Thursday, January 27, 2005

Postsecret. Funny, and sometimes disturbing.

We know about the Bush family's links to the Nazis and at the moment Shrubya is dedicated towards creating misery over as large a part of the world as possible, but now a researcher believes she has found a link between the Bush family and 'Strongbow', a warlord who lead a Norman invasion of Ireland in the 12th century that commenced eight hundred years of misery.

Wednesday, January 26, 2005

Everyone else is doing it, so why shouldn't they? Iraqi forces abusing and torturing people in detention. But remember the Bush Doctrine: 'It's better to have your genitals electrocuted in a free society governed by elections than a society run by a dictatorial tyrant'.

That tasteful Volkswagen suicide bomber ad in full.
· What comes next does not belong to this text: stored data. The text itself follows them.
Lemma splice_snoc {A} (a l : list A) i x :
  (i + length l < length a)%nat →
  <[(i + length l)%nat := x]> (splice a i l) = splice a i (l ++ [x]).
Proof.
  intros H. unfold splice. rewrite length_app. simpl.
  rewrite insert_app_r_alt by (rewrite length_take; lia).
  rewrite length_take, Nat.min_l by lia. f_equal.
  replace (i + length l - i)%nat with (length l + 0)%nat by lia.
  rewrite insert_app_r, <- app_assoc. f_equal.
  rewrite (drop_S a (default x (a !! (i + length l)%nat))).
  2: { destruct (lookup_lt_is_Some_2 a (i + length l)) as [y Hy]; [lia|]. by rewrite Hy. }
  simpl. f_equal. f_equal. lia.
Qed.

Lemma splice_cons {A} (a l : list A) i x :
  (i + S (length l) ≤ length a)%nat →
  splice (<[i := x]> a) (S i) l = splice a i (x :: l).
Proof.
  intros H. unfold splice. simpl. rewrite Nat.add_succ_r.
  rewrite drop_insert_lt by lia.
  rewrite (take_S_r _ _ x) by (apply list_lookup_insert_eq; lia).
  rewrite take_insert_ge by lia. by rewrite <- app_assoc.
Qed.

Lemma lookup_splice {A} (a l : list A) i j :
  (i + length l ≤ length a)%nat →
  splice a i l !! j =
    if decide (i ≤ j < i + length l)%nat then l !! (j - i)%nat else a !! j.
Proof.
  intros H. unfold splice. case_decide as Hj.
  - rewrite lookup_app_r by (rewrite length_take; lia).
    rewrite length_take, Nat.min_l by lia. apply lookup_app_l. lia.
  - destruct (decide (j < i)%nat).
    + rewrite lookup_app_l by (rewrite length_take; lia). by apply lookup_take_lt.
    + rewrite lookup_app_r by (rewrite length_take; lia).
      rewrite length_take, Nat.min_l by lia.
      rewrite lookup_app_r by lia. rewrite lookup_drop. f_equal. lia.
Qed.
Lemma klog_read_ok offset len :
  is_u32 offset → is_u32 len →
  klog_read_bytes offset len k =
    Some (take (Z.to_nat len) (drop (Z.to_nat offset) (log_text L p))).
Proof using Hk.
  intros Ho Hlen. unfold klog_read_bytes, log_text.
  destruct (Z.eqb_spec len 0) as [->|Hne]; [by rewrite take_0|].
  pose proof (line_text_length L (klog_short k L p Hk)).
  assert (0 < len ∧ 0 ≤ offset) by (unfold is_u32 in *; lia).
  pose proof (kl_max k L p Hk). pose proof (kl_pmax k L p Hk).
  destruct (read_lines_ok (length L) 0 L offset 0 len) as (bs & pos & fin & E & Hbs & Hfin);
    try done; try (unfold is_u32 in *; lia).
  rewrite (kl_count k L p Hk), Nat2Z.id.
  change (read_lines (length L) 0 offset 0 len k) with
    (read_lines (length L) (Z.of_nat 0) offset 0 len k).
  rewrite E. cbn [mbind option_bind]. rewrite Z.sub_0_r in Hbs. set (T := concat (line_text <$> L)) in *. destruct fin.
  { rewrite Hbs in Hfin |- *. rewrite length_take, length_drop in Hfin.
    rewrite drop_app_le by lia. rewrite take_app_le; [done|]. rewrite length_drop. lia. }
  subst pos. rewrite (kl_plen k L p Hk).
  assert (Hbl : length bs = (Z.to_nat len `min` (length T - Z.to_nat offset))%nat)
    by (rewrite Hbs, length_take, length_drop; lia).
  destruct (decide (Z.of_nat (length bs) < len)) as [Hr|Hr].
  2: { rewrite (proj2 (Z.ltb_ge 0 (len - Z.of_nat (length bs)))), andb_false_r by lia.
       rewrite Hbs. f_equal.
       rewrite drop_app_le by lia. symmetry. apply take_app_le. rewrite length_drop. lia. }
  rewrite (proj2 (Z.ltb_lt 0 (_ - _))), andb_true_r by lia.
  assert (Hbs' : bs = drop (Z.to_nat offset) T).
  { rewrite Hbs. apply take_ge. rewrite length_drop. lia. }
  destruct (Z.ltb_spec 0 (Z.of_nat (length p))).
  2: { destruct p; [|simpl in *; lia]. rewrite app_nil_r. by rewrite Hbs. }
  rewrite (u32_small (0 + _ + _)) by (unfold is_u32; lia).
  destruct (Z.ltb_spec offset (0 + Z.of_nat (length T) + Z.of_nat (length p))) as [Hi|Hi].
  - replace (if 0 + Z.of_nat (length T) <? offset then _ else 0)
      with (Z.of_nat (Z.to_nat offset - length T)).
    2: { destruct (Z.ltb_spec (0 + Z.of_nat (length T)) offset); [|lia].
         rewrite u32_small; [lia|]. unfold is_u32 in *. lia. }
    rewrite (copy_line_ok (λ q, zlookup (klog_pending k) q) p); [|..|lia|lia].
    2: { intros j Hj. rewrite zlookup_nat. rewrite <- (lookup_take_lt _ (length p)) by done.
         by rewrite (kl_ptext k L p Hk). }
    cbn [mbind option_bind]. f_equal. rewrite Hbs'. rewrite drop_app, take_app.
    rewrite (take_ge (drop _ T)) by (rewrite length_drop; lia). f_equal. f_equal.
    rewrite length_drop. lia.
  - rewrite Hbs'. f_equal. rewrite drop_app. rewrite (drop_ge T) by lia.
    rewrite (drop_ge p) by lia. simpl. by rewrite take_nil.
Qed.
End read_all.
The current excuse is it was an internal advertising thing that was not meant to be released.

Best bit: ['Lee'] said as far as he was concerned "the car comes out of it as a hero" because it stops the explosion.

The cover to the upcoming Stargate: Atlantis comic. Hurrah for adaptations where the characters look nothing like the actors on telly! Did the Babylon Five comic die for nothing?
[/geek]

Monday, January 24, 2005

American Christians in 'other cheek turn failure' shocker.

Sunday, January 23, 2005

Caught, and to my great surprise enjoyed the first episode of Rescue Me, the Dennis Leary firefighters thing. I've avoided regular watching of these emergency services dramas since I watched the first episode of (I think) series six of ER and realised the show had become all about the misery. And I think this is actually an advantage that the shows that are more standalone (like Without a Trace) have, you can at least tell yourself that between the shows the characters are having a decent enough time that makes them believe that life is worth living.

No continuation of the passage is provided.